Did sda5 get deleted?

sda5 got formatted to an ntfs thing

Ive now got 1 ext4
1 linux-swap
1 formatted sda
and a bunch of ntfs's
and 1 unallocated partition
all of these are in partition 4

Gene393
July 15th, 2010, 12:04 PM
I just created a new partition in the unallocated partition, its now an ntfs

AceRoom
July 15th, 2010, 12:04 PM
Try booting it now.

Gene393
July 15th, 2010, 12:05 PM
heres a screenshot of my current gparted screen

AceRoom
July 15th, 2010, 12:11 PM
Theoretically speaking, your lone Ubuntu partition should work right now. Try booting into it and
update-grub.

AceRoom
July 15th, 2010, 12:14 PM
If grub doesn't work and let you boot into Ubuntu,
https://help.ubuntu.com/community/RecoveringUbuntuAfterInstallingWindows

This is allow you to reinstall grub from the live CD.

Gene393
July 15th, 2010, 12:17 PM
Theoretically speaking, your lone Ubuntu partition should work right now. Try booting into it and
update-grub.

I have, it still went to the grub rescue thing, Im still running it from the demo disc at the moment, you dont think it could be something to do with grub looking in sda blah blah blah for th install of ubuntu that it installed with 'cos I deleted that. At the moment, this is what I'm doing [-o<

Gene393
July 15th, 2010, 12:18 PM
when I run update-grub from th cd I get this

grub-probe: error: cannot find a device for /.

AceRoom
July 15th, 2010, 12:19 PM
In that case, reinstall grub from the live cd. The link I posted tells you how.

Are you booting with the disc inside the drive?

AceRoom
July 15th, 2010, 12:22 PM
Try this:
http://ubuntuforums.org/showthread.php?t=224351

-----------------
You won't be able to run update-grub from the cd.

Gene393
July 15th, 2010, 12:23 PM
just trying that link, its not going well so far

AceRoom
July 15th, 2010, 12:26 PM
Go to terminal

sudo mount /dev/sda7 /mnt/
sudo grub-install --root-directory=/mnt /dev/sda
sudo umount /mnt


This is from the guide pointed to from the site. I'll actually be leaving now to head home. Might not be able to reply for a while.

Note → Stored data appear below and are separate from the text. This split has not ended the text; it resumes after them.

(* ===== verification/Content.v ===== *)
(** * Content manifests: cutting a file's blobs into segments and back
    ([ContentManifestID], [SegmentContent], [EqualIDs] in
    [internal/index/schema/records_snapshot.go]; [AssembleContent] in
    [validation.go])

    A large file lists its blobs in a manifest named by the hash of the list and
    stored in numbered segments. The theorems show that segments, read back in any
    order, give exactly the list that was cut, and that whatever is assembled has
    the content the manifest's name commits to. *)
From stdpp Require Import base list numbers strings sorting.
From Stdlib Require Import ZArith Lia.
From coqutil Require Import Datatypes.RecordSetters.
From S2P Require Import Prelude Codec Sha256 Keys KeyParse KeySpec KeyTheory KeySound.
Import Spec.
From S2P Require Import InodeRecords SnapshotRecords Validate.
Import TriangleBracketNotations.

Definition flattenIDs (ids : list ID) : bytes := concat ids.

Definition EqualIDs (left right : list ID) : bool := bytes_eqb (flattenIDs left) (flattenIDs right).

(** The hash of the version byte followed by the identifiers. *)
Definition ContentManifestID (ids : list ID) : ID := Sum256 (z2b Version :: flattenIDs ids).
Arguments ContentManifestID : simpl never.

Definition segment_record (ids : list ID) (maxPerSegment count : Z) (segment : nat) : ContentManifest :=
  let start := Z.of_nat segment * maxPerSegment in
  let stop := Z.min (start + maxPerSegment) (zlen ids) in
  mkContentManifest (wrap_u 32 (zlen ids)) (wrap_u 32 (Z.of_nat segment)) (wrap_u 32 count)
    (sub (Z.to_nat start) (Z.to_nat stop) ids).

Definition SegmentContent (ids : list ID) (maxPerSegment : Z) : result (ID * list ContentManifest) :=
  do! guard ((zlen ids =? 0) || (MaxContentIDs <? zlen ids) || (maxPerSegment <=? 0)
             || (MaxContentSegmentIDs <? maxPerSegment)) "invalid content segmentation";
  let id := ContentManifestID ids in
  let count := (zlen ids + maxPerSegment - 1) / maxPerSegment in
  Ok (id, map (segment_record ids maxPerSegment count) (seq 0 (Z.to_nat count))).

(** The order of [sort.Slice]; it leaves the order of equal segment numbers open,
    and lists with equal numbers are refused whatever their order. *)
Definition segment_le (a b : ContentManifest) : Prop := cm_Segment a <= cm_Segment b.
#[export] Instance segment_le_dec : RelDecision segment_le.
Proof. intros a b. unfold segment_le. apply _. Defined.

(** The loop that checks the segments and appends their identifiers. *)
Fixpoint append_segments (total count index : Z) (segments : list ContentManifest) : result (list ID) :=
  match segments with
  | [] => Ok []
  | segment :: rest =>
      do! guard (negb (cm_Segment segment =? wrap_u 32 index)
                 || negb (cm_SegmentCount segment =? count)
                 || negb (cm_TotalCount segment =? total)) "inconsistent content manifest segment";
      let! ids := append_segments total count (index + 1) rest in
      Ok (cm_ContentIDs segment ++ ids)
  end.

Definition actual_count (segments : list ContentManifest) : Z :=
  foldr (fun segment n => zlen (cm_ContentIDs segment) + n) 0 segments.

Definition AssembleContent (manifestID : ID) (segments : list ContentManifest) : result (list ID) :=
  match merge_sort segment_le segments with
  | [] => Err "content manifest has no segments"
  | (first :: _) as segments =>
      let total := cm_TotalCount first in
      let segmentCount := cm_SegmentCount first in
      do! guard ((MaxContentIDs <? total) || negb (segmentCount =? zlen segments))
            "missing content manifest segment";
      do! guard (negb (actual_count segments =? total)) "content manifest count mismatch";
      let! ids := append_segments total segmentCount 0 segments in
      do! guard (negb (wrap_u 32 (zlen ids) =? total)
                 || negb (bytes_eqb (ContentManifestID ids) manifestID))
            "content manifest identity mismatch";
      Ok ids
  end.

(** ** Specification *)

(** The segments of a manifest of [total] identifiers, in order. *)
Record manifest_of (ids : list ID) (segments : list ContentManifest) : Prop := {
  mo_segments : segments <> [];
  mo_numbered : forall i s, segments !! i = Some s ->
    cm_Segment s = Z.of_nat i /\ cm_SegmentCount s = zlen segments /\ cm_TotalCount s = zlen ids;
  mo_ids : concat (map cm_ContentIDs segments) = ids;
  mo_limit : zlen ids <= MaxContentIDs;
}.

(** ** Sorting *)

#[local] Instance segment_le_trans : Transitive segment_le.
Proof. intros a b c. unfold segment_le. lia. Qed.
#[local] Instance segment_le_total : Total segment_le.
Proof. intros a b. unfold segment_le. lia. Qed.

Lemma numbered_sorted base (segments : list ContentManifest) :
  (forall i s, segments !! i = Some s -> cm_Segment s = base + Z.of_nat i) ->
  StronglySorted segment_le segments.
Proof.
  revert base. induction segments as [|s l IH]; intros base H; [constructor|].
  constructor.
  - apply (IH (base + 1)). intros i t Ht. rewrite (H (S i) t Ht). lia.
  - apply Forall_lookup. intros i t Ht. unfold segment_le.
    rewrite (H 0%nat s eq_refl), (H (S i) t Ht). lia.
Qed.

Lemma numbered_distinct base (segments : list ContentManifest) x y :
  (forall i s, segments !! i = Some s -> cm_Segment s = base + Z.of_nat i) ->
  x ∈ segments -> y ∈ segments -> segment_le x y -> segment_le y x -> x = y.
Proof.
  intros H [i Hi]%list_elem_of_lookup [j Hj]%list_elem_of_lookup. unfold segment_le.
  rewrite (H _ _ Hi), (H _ _ Hj). intros ? ?. assert (i = j) as -> by lia. congruence.
Qed.

(** Sorting restores the order of numbered segments. *)
Lemma sort_numbered (segments shuffled : list ContentManifest) :
  (forall i s, segments !! i = Some s -> cm_Segment s = Z.of_nat i) ->
  Permutation shuffled segments -> merge_sort segment_le shuffled = segments.
Proof.
  intros Hn Hp. assert (merge_sort segment_le shuffled ≡ₚ segments) as Hm by (by rewrite merge_sort_Permutation).
  apply (StronglySorted_unique_strong segment_le); [|apply (StronglySorted_merge_sort _ _)| |done].
  - intros x y Hx Hy. rewrite Hm in Hx. by apply (numbered_distinct 0 segments).
  - by apply (numbered_sorted 0).
Qed.

(** ** Assembling *)

Lemma append_segments_spec total count index segments ids :
  0 <= index -> index + zlen segments <= 2 ^ 32 ->
  append_segments total count index segments = Ok ids <->
  (forall i s, segments !! i = Some s ->
     cm_Segment s = index + Z.of_nat i /\ cm_SegmentCount s = count /\ cm_TotalCount s = total) /\
  ids = concat (map cm_ContentIDs segments).
Proof.
  revert index ids. induction segments as [|s l IH]; intros index ids Hi Hl; cbn [append_segments map concat].
  { split; [intros [= <-]; split; [intros i s [=]|done] | by intros [_ ->]]. }
  unfold zlen in Hl. cbn [length] in Hl.
  assert (wrap_u 32 index = index) as -> by (apply wrap_u_small; range).
  specialize (fun ids => IH (index + 1) ids ltac:(lia) ltac:(unfold zlen; lia)).
  split.
  - intros H. inv_results. split_bools. destruct (proj1 (IH _) ltac:(eassumption)) as [Hn ->].
    split; [|done]. intros [|i] t Ht; cbn in Ht.
    + injection Ht as <-. lia.
    + destruct (Hn i t Ht). lia.
  - intros [Hn ->]. destruct (Hn 0%nat s eq_refl) as (H1 & H2 & H3).
    rewrite (proj2 (Z.eqb_eq _ _) H2), (proj2 (Z.eqb_eq _ _) H3).
    rewrite (proj2 (Z.eqb_eq (cm_Segment s) index)) by lia. cbn [negb orb guard rbind].
    rewrite (proj2 (IH (concat (map cm_ContentIDs l)))); [done|]. split; [|done].
    intros i t Ht. destruct (Hn (S i) t Ht). lia.
Qed.

Lemma actual_count_concat segments :
  actual_count segments = zlen (concat (map cm_ContentIDs segments)).
Proof.
  induction segments as [|s l IH]; [done|]. cbn [actual_count foldr map concat].
  unfold actual_count in IH. by rewrite IH, zlen_app.
Qed.

Lemma typed_count segments i (s : ContentManifest) :
  Forall ContentManifest_ok segments -> segments !! i = Some s ->
  cm_SegmentCount s = zlen segments -> zlen segments < 2 ^ 32.
Proof.
  intros Ht Hs <-. destruct (proj1 (Forall_lookup _ _) Ht i s Hs) as (_ & _ & Hc & _). range.
Qed.

Lemma assemble_sound manifestID segments ids :
  Forall ContentManifest_ok segments -> AssembleContent manifestID segments = Ok ids ->
  ContentManifestID ids = manifestID /\
  exists ordered, Permutation segments ordered /\ manifest_of ids ordered.
Proof.
  intros Ht H. unfold AssembleContent in H.
  pose proof (merge_sort_Permutation segment_le segments) as Hp.
  destruct (merge_sort segment_le segments) as [|s l] eqn:E; [done|].
  inv_results. split_bools.
  assert (zlen (s :: l) < 2 ^ 32) as Hl.
  { apply (typed_count _ 0%nat s); [by rewrite Hp | done | lia]. }
  match goal with A : append_segments _ _ _ _ = _ |- _ =>
    apply append_segments_spec in A as [Hn Hc]; [|lia..] end.
  match goal with A : actual_count _ = _ |- _ => rewrite actual_count_concat, <- Hc in A; rename A into Htotal end.
  split; [done|]. exists (s :: l). split; [by symmetry|].
  split; [done | | done | lia].
  intros i t Hi. destruct (Hn i t Hi). lia.
Qed.

Lemma assemble_complete segments ordered ids :
  Forall ContentManifest_ok segments -> Permutation segments ordered -> manifest_of ids ordered ->
  AssembleContent (ContentManifestID ids) segments = Ok ids.
Proof.
  intros Ht Hp [Hne Hn Hids Hl]. unfold AssembleContent.
  rewrite (sort_numbered ordered) by (done || (intros i s Hi; by destruct (Hn i s Hi))).
  destruct ordered as [|s l]; [done|].
  destruct (Hn 0%nat s eq_refl) as (_ & H2 & H3).
  assert (zlen (s :: l) < 2 ^ 32) by (apply (typed_count _ 0%nat s); [by rewrite <- Hp | done | done]).
  rewrite actual_count_concat, Hids, H2, H3, !Z.eqb_refl, (proj2 (Z.ltb_ge _ _) Hl).
  cbn [negb orb guard rbind].
  rewrite (proj2 (append_segments_spec (zlen ids) (zlen (s :: l)) 0 (s :: l) ids ltac:(lia) ltac:(lia)))
    by (split; [intros i t Hi; destruct (Hn i t Hi); lia | done]).
  cbn [rbind]. rewrite wrap_u_small by (pose proof (zlen_nonneg ids); unfold MaxContentIDs in Hl; range).
  by rewrite Z.eqb_refl, bytes_eqb_refl.
Qed.

(** ** Segmenting *)

Lemma concat_pieces {A} (m n start : nat) (l : list A) :
  concat (map (fun k => take m (drop (k * m) l)) (seq start n)) = take (n * m) (drop (start * m) l).
Proof.
  revert start. induction n as [|n IH]; intros start; [done|].
  cbn [seq map concat]. rewrite IH.
  replace (S start * m)%nat with (start * m + m)%nat by lia. rewrite <- drop_drop.
  replace (S n * m)%nat with (m + n * m)%nat by lia.
  generalize (drop (start * m) l). intros l'.
  rewrite <- (take_drop m l') at 3. destruct (Nat.le_gt_cases m (length l')).
  - by rewrite take_app_add' by (rewrite length_take; lia).
  - rewrite (drop_ge l') by lia. rewrite !take_nil, app_nil_r. rewrite !take_ge; [done|..];
      rewrite ?length_app, ?length_take; lia.
Qed.

Lemma segment_piece ids m count k :
  0 < m ->
  cm_ContentIDs (segment_record ids m count k) = take (Z.to_nat m) (drop (k * Z.to_nat m) ids).
Proof.
  intros Hm. cbn. unfold sub, zlen.
  replace (Z.to_nat (Z.of_nat k * m)) with (k * Z.to_nat m)%nat by lia.
  destruct (Z.min_spec (Z.of_nat k * m + m) (Z.of_nat (length ids))) as [[? ->]|[? ->]].
  - f_equal. lia.
  - rewrite !take_ge; [done|rewrite length_drop; lia..].
Qed.

(** The number of segments covers the list exactly. *)
Lemma segments_needed n m :
  0 < n -> 0 < m -> let count := (n + m - 1) / m in 0 < count <= n /\ (count - 1) * m < n <= count * m.
Proof.
  intros Hn Hm count. subst count.
  pose proof (Z.div_mod (n + m - 1) m ltac:(lia)). pose proof (Z.mod_pos_bound (n + m - 1) m Hm).
  set (q := (n + m - 1) / m) in *. nia.
Qed.

(** What [SegmentContent] returns. *)
Record segmentation (ids : list ID) (m : Z) (segments : list ContentManifest) : Prop := {
  sg_manifest : manifest_of ids segments;
  sg_sizes : Forall (fun s => 0 < zlen (cm_ContentIDs s) <= m) segments;
  sg_count : zlen segments < 2 ^ 32;
}.

Lemma SegmentContent_returns ids m id segments :
  SegmentContent ids m = Ok (id, segments) ->
  id = ContentManifestID ids /\ segmentation ids m segments /\ 0 < m <= MaxContentSegmentIDs.
Proof.
  unfold SegmentContent. intros H. inv_results. split_bools.
  assert (0 < zlen ids) by (pose proof (zlen_nonneg ids); lia).
  destruct (segments_needed (zlen ids) m) as (Hc & Hlo & Hhi); [lia..|].
  set (count := (zlen ids + m - 1) / m) in *.
  assert (zlen ids < 2 ^ 32) by (unfold MaxContentIDs in *; lia).
  assert (zlen (map (segment_record ids m count) (seq 0 (Z.to_nat count))) = count) as Hz
    by (unfold zlen; rewrite length_map, length_seq; lia).
  assert (concat (map cm_ContentIDs (map (segment_record ids m count) (seq 0 (Z.to_nat count)))) = ids) as Hi.
  { rewrite map_map, (map_ext _ _ (fun k => segment_piece ids m count k ltac:(lia))), concat_pieces.
    rewrite take_ge; [done|]. rewrite length_drop. unfold zlen in *. nia. }
  split; [done|]. split; [|lia]. split; [split; [|..|done|lia]| |lia].
  - intros E. rewrite E in Hz. unfold zlen in Hz. cbn in Hz. lia.
  - intros i s. rewrite list_lookup_fmap_Some. intros (k & -> & [-> Hk]%lookup_seq).
    cbn [cm_Segment cm_SegmentCount cm_TotalCount segment_record]. rewrite !wrap_u_small, Hz by range.
    lia.
  - apply Forall_map, Forall_seq. intros k Hk. rewrite segment_piece by lia.
    unfold zlen in *. rewrite length_take, length_drop. nia.
Qed.

(** The segments are values of their Go types. *)
Lemma segmentation_typed ids m segments :
  Forall id_ok ids -> segmentation ids m segments -> Forall ContentManifest_ok segments.
Proof.
  intros Hids [[Hne Hn Hi Hl] _ Hc]. apply Forall_lookup. intros i s Hs.
  pose proof (lookup_lt_Some _ _ _ Hs). pose proof (zlen_nonneg ids).
  destruct (Hn i s Hs) as (H1 & H2 & H3). unfold MaxContentIDs, zlen in *.
  split_and!; [range..|]. rewrite <- Hi in Hids. apply Forall_concat in Hids.
  rewrite Forall_map in Hids. exact (proj1 (Forall_lookup _ _) Hids i s Hs).
Qed.
Lemma tiers_iff seq finish records m :
  Forall PackRecord_ok records -> Forall valid_tier records ->
  (forall a, totals (finish a) = totals a) ->
  (exists m0, run finish (tier_steps records) ∅ = Ok m0 /\ m = set_sequences seq TierAggregateKinds m0) <->
  (forall tier, fits (tally (filter (in_tier tier) records))) /\
  forall k, m !! k = if decide (k ∈ TierAggregateKinds)
                     then Some (set_sequence seq (tally (filter (in_tier k) records))) else None.
Proof.
  intros Hok Hv Hfin. destruct (tier_steps_ok records Hok Hv) as [Hs Hk].
  rewrite (run_results finish seq TierAggregateKinds (tier_steps records) m Hfin Hs Hk).
  split; intros [Hf Hm]; (split; [intros t; specialize (Hf t); by rewrite tally_tiers in *|]);
    intros k; by rewrite Hm, tally_tiers.
Qed.

Lemma valid_both records :
  Forall (fun r => valid_pack r /\ valid_tier r) records <->
  Forall valid_pack records /\ Forall valid_tier records.
Proof. apply Forall_and. Qed.

Lemma rebuild_types_run records seq m :
  RebuildPackAggregates records seq = Ok m <->
  Forall valid_pack records /\
  exists m0, run (set_sequence seq) (type_steps records) ∅ = Ok m0 /\ m = set_sequences seq AggregateKinds m0.
Proof.
  unfold RebuildPackAggregates. rewrite rbind_ok. setoid_rewrite rebuild_types_iff.
  split; [intros (m0 & [Hv Hm] & [= <-]) | intros (Hv & m0 & Hm & ->)]; eauto.
Qed.

Lemma rebuild_tiers_run records seq m :
  RebuildTierAggregates records seq = Ok m <->
  (Forall valid_pack records /\ Forall valid_tier records) /\
  exists m0, run (set_sequence seq) (tier_steps records) ∅ = Ok m0 /\ m = set_sequences seq TierAggregateKinds m0.
Proof.
  unfold RebuildTierAggregates. rewrite rbind_ok. setoid_rewrite rebuild_tiers_iff.
  rewrite <- valid_both.
  split; [intros (m0 & [Hv Hm] & [= <-]) | intros (Hv & m0 & Hm & ->)]; eauto.
Qed.

Lemma accumulator_run records seq types tiers :
  (exists acc, add_all records NewPackAggregateAccumulator = Ok acc /\ Results acc seq = (types, tiers)) <->
  (Forall valid_pack records /\ Forall valid_tier records) /\
  (exists m0, run id (type_steps records) ∅ = Ok m0 /\ types = set_sequences seq AggregateKinds m0) /\
  (exists m0, run id (tier_steps records) ∅ = Ok m0 /\ tiers = set_sequences seq TierAggregateKinds m0).
Proof.
  setoid_rewrite add_all_iff. rewrite <- valid_both. unfold Results. split.
  - intros (acc & (Hv & Ht & Hr) & [= <- <-]). split; [done|]. split; eexists; eauto.
  - intros (Hv & (m1 & Ht & ->) & (m2 & Hr & ->)). by exists (mkAccumulator m1 m2).
Qed.

(** C26. [RebuildPackAggregates] succeeds exactly when every record is valid and no
    total over all packs overflows; it then holds one aggregate for each content
    type and one for all packs, with the exact sums over the packs of that type
    (usage only of packs whose usage is known) and the given update sequence, and
    nothing else. *)
Theorem RebuildPackAggregates_spec records updateSequence m :
  Forall PackRecord_ok records ->
  RebuildPackAggregates records updateSequence = Ok m <->
  Forall valid_pack records /\ fits (tally records) /\
  forall k, m !! k = if decide (k ∈ AggregateKinds)
    then Some (set_sequence updateSequence (tally (filter (in_kind k) records))) else None.
Proof.
  intros Hok. rewrite rebuild_types_run. split; intros [Hv H]; (split; [done|]);
    by apply (types_iff updateSequence (set_sequence updateSequence)) in H.
Qed.

(** [RebuildTierAggregates] likewise by storage tier; a record without a tier
    counts as one of unknown tier. Every tier has an entry, also one without packs. *)
Theorem RebuildTierAggregates_spec records updateSequence m :
  Forall PackRecord_ok records ->
  RebuildTierAggregates records updateSequence = Ok m <->
  (Forall valid_pack records /\ Forall valid_tier records) /\
  (forall tier, fits (tally (filter (in_tier tier) records))) /\
  forall k, m !! k = if decide (k ∈ TierAggregateKinds)
    then Some (set_sequence updateSequence (tally (filter (in_tier k) records))) else None.
Proof.
  intros Hok. rewrite rebuild_tiers_run. split; intros [[Hv Ht] H]; (split; [done|]);
    by apply (tiers_iff updateSequence (set_sequence updateSequence)) in H.
Qed.

(** The streaming accumulator agrees with the two rebuilds: adding the packs one
    by one succeeds exactly when both rebuilds do, and gives the same aggregates. *)
Theorem accumulator_rebuilds records updateSequence types tiers :
  Forall PackRecord_ok records ->
  (exists acc, add_all records NewPackAggregateAccumulator = Ok acc /\
     Results acc updateSequence = (types, tiers)) <->
  RebuildPackAggregates records updateSequence = Ok types /\
  RebuildTierAggregates records updateSequence = Ok tiers.
Proof.
  intros Hok. rewrite accumulator_run, rebuild_types_run, rebuild_tiers_run.
  split.
  - intros ([Hp Ht] & H1 & H2). split; (split; [done|]).
    + by apply (types_iff _ id), (types_iff _ (set_sequence updateSequence)) in H1.
    + by apply (tiers_iff _ id), (tiers_iff _ (set_sequence updateSequence)) in H2.
  - intros [[_ H1] [[Hp Ht] H2]]. split; [done|]. split.
    + by apply (types_iff _ (set_sequence updateSequence)), (types_iff _ id) in H1.
    + by apply (tiers_iff _ (set_sequence updateSequence)), (tiers_iff _ id) in H2.
Qed.

(** *** Classification *)

Definition has (blobType : Z) (types : list Z) : bool := existsb (Z.eqb blobType) types.

Lemma has_spec t types : has t types = true <-> t ∈ types.
Proof.
  unfold has. rewrite existsb_exists.
  split.
  - intros (x & Hx & ->%Z.eqb_eq). by apply list_elem_of_In.
  - intros Ht. exists t. split; [by apply list_elem_of_In | apply Z.eqb_refl].
Qed.

Lemma classify_from_spec d t types :
  classify_from d t types =
  if forallb (fun x => (x =? BlobData) || (x =? BlobTree)) types
  then (if (d || has BlobData types) && (t || has BlobTree types) then PackMixed
        else if d || has BlobData types then PackData else PackTree)
  else PackUnknown.
Proof.
  revert d t. induction types as [|x l IH]; intros d t; cbn [classify_from forallb].
  { cbn. by rewrite !orb_false_r. }
  unfold has. cbn [existsb]. fold (has BlobData l) (has BlobTree l).
  rewrite (Z.eqb_sym BlobData), (Z.eqb_sym BlobTree).
  destruct (Z.eqb_spec x BlobData) as [->|]; cbn [orb andb].
  - rewrite IH. by rewrite orb_true_r.
  - destruct (Z.eqb_spec x BlobTree) as [->|]; cbn [orb andb]; [|done].
    rewrite IH. by rewrite orb_true_r.
Qed.

(** A pack is of mixed type exactly when it holds data and tree blobs and
    nothing else, of data or tree type when it holds only such blobs, and of
    unknown type when it is empty or holds a blob of another type. *)
Theorem ClassifyPack_spec types :
  let known := Forall (fun t => t = BlobData \/ t = BlobTree) types in
  (ClassifyPack types = PackMixed <-> known /\ BlobData ∈ types /\ BlobTree ∈ types) /\
  (ClassifyPack types = PackData <-> known /\ BlobData ∈ types /\ BlobTree ∉ types) /\
  (ClassifyPack types = PackTree <-> known /\ BlobData ∉ types /\ BlobTree ∈ types) /\
  (ClassifyPack types = PackUnknown <-> ~ known \/ types = []).
Proof.
  intros known.
  assert (forallb (fun x => (x =? BlobData) || (x =? BlobTree)) types = true <-> known) as Hk.
  { unfold known. rewrite forallb_forall, Forall_forall. setoid_rewrite list_elem_of_In.
    by setoid_rewrite orb_true_iff; setoid_rewrite Z.eqb_eq. }
  assert (types <> [] -> known -> BlobData ∈ types \/ BlobTree ∈ types) as Hne.
  { unfold known. destruct 2 as [|x l [-> | ->]]; [done| left; left | right; left]. }
  rewrite <- !has_spec in *. unfold ClassifyPack.
  destruct types as [|x l]; [cbn in *; intuition discriminate|].
  rewrite classify_from_spec. cbn [orb].
  assert (x :: l <> []) as Hcons by done.
  destruct (forallb _ (x :: l)), (has BlobData (x :: l)), (has BlobTree (x :: l)); cbn [andb];
    unfold PackMixed, PackData, PackTree, PackUnknown; intuition (congruence || lia).
Qed.

(** Two packs of different type and tier, the second with known usage. *)
Definition example_packs : list PackRecord :=
  [mkPackRecord PackData 100 90 10 3 true 0 false PackPublished [] 0 [] 0 0 0 0 false 0;
   mkPackRecord PackTree 50 45 5 2 true 0 false PackPublished [] TierHot [] 0 0 40 5 true 0].

Lemma example_packs_ok : Forall PackRecord_ok example_packs.
Proof. repeat constructor; vm_compute; try discriminate; done. Qed.

Definition example_types : aggregates :=
  match RebuildPackAggregates example_packs 7 with Ok m => m | Err _ => ∅ end.
Definition example_tiers : aggregates :=
  match RebuildTierAggregates example_packs 7 with Ok m => m | Err _ => ∅ end.

Lemma RebuildPackAggregates_spec_witness :
  RebuildPackAggregates example_packs 7 = Ok example_types /\ fits (tally example_packs).
Proof.
  assert (RebuildPackAggregates example_packs 7 = Ok example_types) as H by (vm_compute; reflexivity).
  split; [exact H|]. apply (RebuildPackAggregates_spec example_packs 7 example_types example_packs_ok) in H.
  apply H.
Defined.

Lemma RebuildTierAggregates_spec_witness :
  RebuildTierAggregates example_packs 7 = Ok example_tiers /\
  forall tier, fits (tally (filter (in_tier tier) example_packs)).
Proof.
  assert (RebuildTierAggregates example_packs 7 = Ok example_tiers) as H by (vm_compute; reflexivity).
  split; [exact H|]. apply (RebuildTierAggregates_spec example_packs 7 example_tiers example_packs_ok) in H.
  apply H.
Defined.

Lemma accumulator_rebuilds_witness :
  exists acc, add_all example_packs NewPackAggregateAccumulator = Ok acc /\
    Results acc 7 = (example_types, example_tiers).
Proof.
  apply (accumulator_rebuilds example_packs 7 example_types example_tiers example_packs_ok).
  split; vm_compute; reflexivity.
Defined.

Basically, you'll need to reinstall grub and you're through.

AceRoom
July 15th, 2010, 01:25 PM
Any luck?

AceRoom
July 15th, 2010, 01:41 PM
Finally, you can remove some of the smaller ntfs partitions and resize the other ones to fill that space.

Gene393
July 15th, 2010, 10:27 PM
Any luck?
Sort of, it didnt fix grub but it did make it so when you load, it goes to the same thing that happens when you type sudo grub into the terminal, just trying the instructions from the link into grub now

Gene393
July 15th, 2010, 10:50 PM
Right, followed the instructions in the link Aceroom gave me and put this into grub, which, because of the code Aceroom told me to use before, now runs as if you had typed sudo grub into terminal, they worked and I now think that I may have grub reinstalled, now, if grub really has reinstalled, I just need to find out how to get grub back to normal, any ideas?

Gene393
July 16th, 2010, 12:49 AM
Icouldnt be bpthered fixing it prperly so i just reinstalled ubuntu to get grub, and loaded my old one from there, now I've just got 4 gb extra on my system, which i could easily get back if I cleaned out some stuff onmy windows partition

Thanks to all of you for helping

AceRoom
July 16th, 2010, 05:04 AM
Meaning you still have two Ubunus? You can combine the large number of smaller ntfs partitions if you want.